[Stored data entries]
——————
(* ===== verification/BillsTab.v ===== *)
(** * BillsTab: the fixed-bills tab ([ContasFixasView], views/contas_fixas.py)

    Everything is in [Module ContasFixasView], the class's name space.

    - The form: the button's [lambda] ([argumentos], 655-669 and
      1095-1110) reads the widgets and converts the month, the year and
      the installment count with [int] before the handler runs;
      [montar_conta] is the part [salvar_conta] (714-807) and
      [atualizar_conta] (1113-1207) share: the checks in their order and
      the dict they build, with the end date the form derives itself for
      a recurring installment bill ([data_fim_formulario], 791-807, whose
      [except Exception: pass] leaves the key out).
    - The table: [atualizar] (177-298) filters the bills with its own
      period test ([filtro_tabela], 193-220), not with
      [obter_contas_fixas_por_periodo], then builds one row per bill
      ([linha_conta], 222-291); the loop reassigns [mes] and [ano] for a
      non-recurring bill before reading the payment status, so the loop
      carries them ([inserir_linhas_contas]).
    - The edit form: [formulario_de_conta] is the fields
      [abrir_formulario_editar] (830-1111) opens with, amounts through
      [str()] (the class [PyRepr.ReprFloat]); [atualizar_formulario] is
      its [Salvar] button.
    - Selection, deletion and marking: [excluir_conta] (1230-1239),
      [marcar_como_pago] / [marcar_como_pendente] (325-361), the context
      menu [abrir_menu_contexto] (363-397) and its two actions (399-420).
    - The form's frames: which of them are on screen ([Visibilidade]) as
      the add and edit forms lay them out, and the three check-box
      callbacks [atualizar_campos_recorrente], [atualizar_campos_parcelamento]
      and [atualizar_campos_juros] (672-713, the last one prefilling the
      interest with [PyFormat.formatar_2f]); the user's actions on the form
      ([agir]: typing into a field that is on screen, ticking a box) run
      those callbacks in the order they happen.

    Theorems: opening the edit form of a well-formed bill
    ([conta_bem_formada]) and saving it unchanged puts back, in the
    bill's place, the same bill without its payment history
    ([editar_conta_ida_volta]; [editar_conta_apaga_historico] for any
    form); the tab's filter is the resolver's
    month test minus the first month of a bill that does not start on a
    first of the month ([filtro_tabela_resolvedor]); the reassignment of
    [mes]/[ano] in the loop never changes them, so the status column is
    the status of the month shown ([atualizar_status]); the
    context menu always offers the move to the other state
    ([menu_contexto_alterna]); the frames shown agree with the boxes
    ticked after every action except ticking "Recorrente" on an
    installment bill, which shows the end date the code means to hide
    ([visibilidade_ordem]); and an end date typed while its frame was
    shown stays in the hidden field and makes [Salvar] refuse the bill
    ([data_fim_oculta_recusada]). *)

From Stdlib Require Import ZArith QArith String Ascii Lia.
From stdpp Require Import base list gmap strings.
From S2P Require Import Prelude PyDate PyNum PyFloat PyRepr PyFormat Records Installments Store Ledger Resolver History Forms.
——————
• [Task description] Where the records above contain a line with "shown stays in", repeat that line and each later line through the end, exactly, and nothing more.

• [Answer to the problem]
    shown stays in the hidden field and makes [Salvar] refuse the bill
    ([data_fim_oculta_recusada]). *)

From Stdlib Require Import ZArith QArith String Ascii Lia.
From stdpp Require Import base list gmap strings.
From S2P Require Import Prelude PyDate PyNum PyFloat PyRepr PyFormat Records Installments Store Ledger Resolver History Forms.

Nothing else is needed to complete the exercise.